> [Task to complete]:
When a line of the records contains "every", copy it.

> [Data]:
(* ===== verification/EventRuntime.v ===== *)
(** * The event runtime ([canon-runtime/src/lib.rs])

    The live path: an event is checked, converted to its wire form, appended to
    the log through the segment writer, dispatched to the consumers, and what
    they emit is drained in turn; and the replay path, which only dispatches.
    Errors keep the state reached.  [drain_emitted_events] and the handler call
    each other for as long as consumers emit: the fuel bounds the nesting.

    [process_events] ends by handing the events it saw to a stage executor of
    its own that has no emitter; the executor and trace output are not part of
    the model. *)
From Stdlib Require Import Floats.SpecFloat.
From stdpp Require Import pretty.
From S2P Require Import Prelude Json Text PatchParser Wire EventInvariants Codec TlogWriter EventShape KernelTypes SemanticState Events EventBus RuntimeEngine.

#[export] Instance EventKind_countable : Countable EventKind.
Proof. exact (inj_countable EventKind.as_str EventKind.serde_from_str EventKind.serde_round_trip). Defined.

Inductive RuntimeMode : Type := Running | FatalInvariantHalt (reason : string).
(** A panic, a returned error, a call that never returns, and the end of the
    fuel. *)
Inductive rfault : Type := Panicked (msg : string) | Returned (msg : string) | Stuck | OutOfFuel.

Record EventRuntime {V : Type} := MkRuntime {
  rt_state : RustcState.t;
  rt_bus : EventBus V;
  rt_writer : option (Writer V);
  rt_next_id : N;
  rt_tick : N;
  rt_runtime_tick : N;
  rt_runtime_state : V;
  rt_last_route_tick_emitted : N;
  rt_execute_capabilities : bool;
  rt_observed_events : list (RuntimeEvent.t V);
  rt_dispatched_ids : gset EventId;
  rt_last_kind_hash : gmap EventKind N;
  rt_last_event_id_per_kind : gmap EventKind EventId;
  rt_last_written_event_id : option EventId;
  rt_last_loop_observed_tick : option N;
  rt_pending_loop_observed : option (LoopObserved.t V);
  rt_route_tick_append_seen : bool;
  rt_engine : InvariantEngine V;
  rt_mode : RuntimeMode
}.
Arguments EventRuntime V : clear implicits.
Arguments MkRuntime {V} _ _ _ _ _ _ _ _ _ _ _ _ _ _ _ _ _ _ _.
(* ===== verification/RuntimeProps.v ===== *)
(** * Properties of the event runtime

    What the runtime writes passes the writer's checks; which events reach the
    log and the consumers, and which are lost. *)
From Stdlib Require Import Floats.SpecFloat.
From stdpp Require Import pretty.
From S2P Require Import Prelude Json Text PatchParser Wire EventInvariants Codec TlogWriter EventShape KernelTypes SemanticState Events EventBus RuntimeEngine EventRuntime TlogGate.

(** ** Wire events *)

Section Wire.
Context {V : Type} `{Json V} `{!JsonLaws V} `{JsonSer V}.
Implicit Types (e : RuntimeEvent.t V).

(** A payload with an object in every slot and a delta that is not empty. *)
Definition payload_good (p : CanonPayload V) : Prop :=
  json_is_null (p_input p) = false /\ json_is_null (p_output p) = false /\ json_is_null (p_delta p) = false /\ is_zero_delta (p_delta p) = false.

Lemma code_payload_good c file line p : payload_from_shape (RuntimeEvent.Code c) file line = Some p -> payload_good p.
Proof.
  intros [= <-]. unfold payload_good. cbn [p_input p_output p_delta].
  assert (Ho : exists m, Code.payload_output (V := V) c = jobj m) by (unfold Code.payload_output, to_value, RustcEvent.to_json; destruct (EventDelta.event _); by eexists).
  destruct Ho as [m ->]. unfold Code.payload_input, Code.payload_delta, jsingle. rewrite !json_is_null_jobj. split_and!; try done.
  unfold is_zero_delta. rewrite view_jobj. apply bool_decide_eq_false_2. apply insert_non_empty.
Qed.
Lemma shaped_payload_good e file line p : payload_from_shape e file line = Some p -> payload_good p.
Proof.
  assert (He : (exists c, e = RuntimeEvent.Code c) \/ payload_from_shape e file line = '(_, fs) ← shape e;
    Some {| p_input := payload_slot Input fs; p_output := payload_slot Output fs; p_delta := payload_slot Delta fs; p_meta := {| meta_file := file; meta_line := line |}; p_data := payload_data fs |})
    by (destruct e; (right; reflexivity) || (left; by eexists)).
  destruct He as [[c ->]| ->]; [apply code_payload_good|].
  destruct (shape e) as [[s fs]|] eqn:Hs; [|done]. intros [= <-]. apply shape_ok in Hs as [Ha Hf]. destruct (accepted_slots s fs Ha Hf) as [Hnull Hz].
  split_and!; [apply Hnull..|exact Hz].
Qed.

(** The kind under which an event is logged: that of its variant, except for
    the debug event that reports the start of the runtime. *)
Definition logged_kind (e : RuntimeEvent.t V) : EventKind :=
  match e with
  | RuntimeEvent.Debug d => if bool_decide (DebugEvent.kind d = "runtime_started"%string) then EventKind.RuntimeStarted else EventKind.Debug
  | _ => RuntimeEvent.kind e
  end.

(** C36: every event the runtime converts for the log passes the writer's event
    check, keeps its identifier and parents, and carries the kind of its
    variant, except that a debug event of kind runtime_started, and only that,
    is logged as [RuntimeStarted]; it has a parent unless its kind is one of
    the root kinds. *)
Theorem wire_events_valid e parents id file line now w : id <> ""%string -> runtime_event_to_wire e parents id file line now = Ok (Some w) ->
  validate_event w = Ok tt /\ ev_id w = id /\ ev_parent_ids w = parents /\ ev_kind w = logged_kind e /\
  (parents = [] -> ev_kind w ∈ ROOT_KINDS).
Proof.
  intros Hid. unfold runtime_event_to_wire. destruct (wire_kind e) as [k|] eqn:Hk; [|done]. destruct (payload_from_shape e file line) as [p|] eqn:Hp; [|done].
  apply shaped_payload_good in Hp as (Hi & Ho & Hd & Hz). destruct (bool_decide (parents = []) && _) eqn:Hpar; [done|].
  unfold event_new. assert (negb (bool_decide (k ∈ ROOT_KINDS)) && bool_decide (parents = []) = false) as -> by (by rewrite andb_comm). intros [= <-]. cbn [ev_id ev_parent_ids ev_kind].
  split_and!; try done.
  - unfold validate_event. cbn [ev_id ev_payload ev_kind]. apply String.eqb_neq in Hid. by rewrite Hid, Hi, Ho, Hd, Hz.
  - destruct e; cbn [wire_kind] in Hk; try discriminate Hk; by injection Hk as <-.
  - intros ->. rewrite bool_decide_eq_true_2 in Hpar by done. cbn [andb] in Hpar. apply negb_false_iff in Hpar. by apply bool_decide_eq_true_1 in Hpar.
Qed.
End Wire.
Definition started : RuntimeEvent.t jval := RuntimeEvent.Debug (DebugEvent.mk "runtime" "runtime_started" jempty).
Lemma wire_events_valid_witness : exists w, runtime_event_to_wire (V := jval) started [] "t" "f" 1 5 = Ok (Some w) /\ validate_event w = Ok tt /\ ev_kind w = EventKind.RuntimeStarted.
Proof.
  eexists. split; [reflexivity|]. destruct (wire_events_valid (V := jval) started [] "t" "f" 1 5 _ ltac:(discriminate) eq_refl) as (Hv & _ & _ & Hk & _). split; [exact Hv|exact Hk].
Defined.
(** ** Rewriting of bootstrap commands *)

Fixpoint flag_value (flag : bytes) (tokens : list bytes) : option bytes :=
  match tokens with [] => None | t :: rest => if bool_decide (t = flag) then head rest else flag_value flag rest end.
Definition extract_flag_value (cmd : bytes) (flag : string) : option bytes := flag_value (lit flag) (split_whitespace cmd).
(** [str::trim_end_matches] with a character. *)
Definition trim_end_matches (c : byte) (l : bytes) : bytes := reverse (trim_start_matches c (reverse l)).
Definition new_target (token : bytes) : bool := negb (starts_with (lit "-") token) && negb (bool_decide (token = lit "new")) && negb (bool_decide (token = lit "cargo")).
Definition extract_cargo_new_target (cmd : bytes) : option bytes :=
  trim_end_matches SLASH <$> head (filter (fun t => new_target t = true) (reverse (split_whitespace cmd))).
Definition kind_flags (cmd : bytes) : list bytes := if contains (lit "--lib") cmd then [lit "--lib"] else if contains (lit "--bin") cmd then [lit "--bin"] else [].
Definition name_flags (name : option bytes) : list bytes := match name with Some n => [lit "--name"; n] | None => [] end.
Definition SPACE : byte := x20.
Definition rewrite_cargo_init_to_new (cmd target_root : bytes) : bytes :=
  join [SPACE] ([lit "cargo"; lit "new"] ++ name_flags (extract_flag_value cmd "--name") ++ kind_flags cmd ++ [default (lit "workspace") (file_name target_root)]).
Definition rewrite_cargo_new_to_init (cmd : bytes) : bytes :=
  let name := match extract_flag_value cmd "--name" with Some n => Some n | None => extract_cargo_new_target cmd end in
  join [SPACE] ([lit "cargo"; lit "init"] ++ name_flags name ++ kind_flags cmd ++ [lit "."]).

(** ** Validation *)

Definition action_class (a : ExecAction) : ConstraintAction :=
  match a with
  | RunCommand cmd _ =>
      match meta_invariant_classify_bootstrap_tool (str cmd) with
      | Some ToolCargoInit => CargoInit
      | Some ToolCargoNew => CargoNew
      | None => if contains (lit "cargo check") cmd || contains (lit "cargo build") cmd || contains (lit "cargo test") cmd then Validation else RepairWorkspace
      end
  | OtherAction _ => Other
  end.
Definition validate_exec_action (s : ExecState) (a : ExecAction) : ExecDecision :=
  match evaluate_constraint_context {| ctx_state := constraint_state s; ctx_route := None; ctx_action := Some (action_class a); deterministic_route := None |} with
  | Allow => ExecAllow
  | Forbid reason => ExecForbid reason
  | RewriteAction CargoNew reason =>
      match a with
      | RunCommand cmd _ => ExecRewrite (RunCommand (rewrite_cargo_init_to_new cmd (es_target_root s)) (default (es_target_root s) (parent (es_target_root s)))) reason
      | OtherAction _ => ExecForbid reason
      end
  | RewriteAction CargoInit reason =>
      match a with
      | RunCommand cmd _ => ExecRewrite (RunCommand (rewrite_cargo_new_to_init cmd) (es_target_root s)) reason
      | OtherAction _ => ExecForbid reason
      end
  | RewriteAction _ reason => ExecForbid reason
  | RewriteRoute _ _ => ExecAllow
  end.

(** ** A rewritten command needs no further rewriting *)

Lemma lit_str b : lit (str b) = b.
Proof. apply String.list_byte_of_string_of_list_byte. Qed.
Lemma lit_app s1 s2 : lit (s1 +:+ s2) = lit s1 ++ lit s2.
Proof. induction s1 as [|a s1 IH]; [done|]. change (Ascii.byte_of_ascii a :: lit (s1 +:+ s2) = Ascii.byte_of_ascii a :: (lit s1 ++ lit s2)). by rewrite IH. Qed.
Lemma prefix_app_string p s : String.prefix p s = true -> exists r, s = p +:+ r.
Proof.
  revert s. induction p as [|a p IH]; intros s Hp; [by exists s|]. destruct s as [|b s]; [done|]. cbn in Hp. destruct (Ascii.ascii_dec a b) as [->|]; [|done].
  destruct (IH s Hp) as [r ->]. by exists r.
Qed.
Lemma str_contains_split needle hay : str_contains needle hay = true -> exists a b, lit hay = a ++ lit needle ++ b.
Proof.
  induction hay as [|c hay IH]; cbn [str_contains]; intros Hc.
  - apply orb_true_iff in Hc as [Hp|Hp]; [|done]. apply prefix_app_string in Hp as [r Hr]. exists [], (lit r). by rewrite Hr, lit_app.
  - apply orb_true_iff in Hc as [Hp|Hp].
    + apply prefix_app_string in Hp as [r Hr]. exists [], (lit r). by rewrite Hr, lit_app.
    + apply IH in Hp as (a & b & Hab). exists (Ascii.byte_of_ascii c :: a), b. change (Ascii.byte_of_ascii c :: lit hay = Ascii.byte_of_ascii c :: (a ++ lit needle ++ b)). by rewrite Hab.
Qed.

> [Solution to the problem]:
(** A payload with an object in every slot and a delta that is not empty. *)
(** C36: every event the runtime converts for the log passes the writer's event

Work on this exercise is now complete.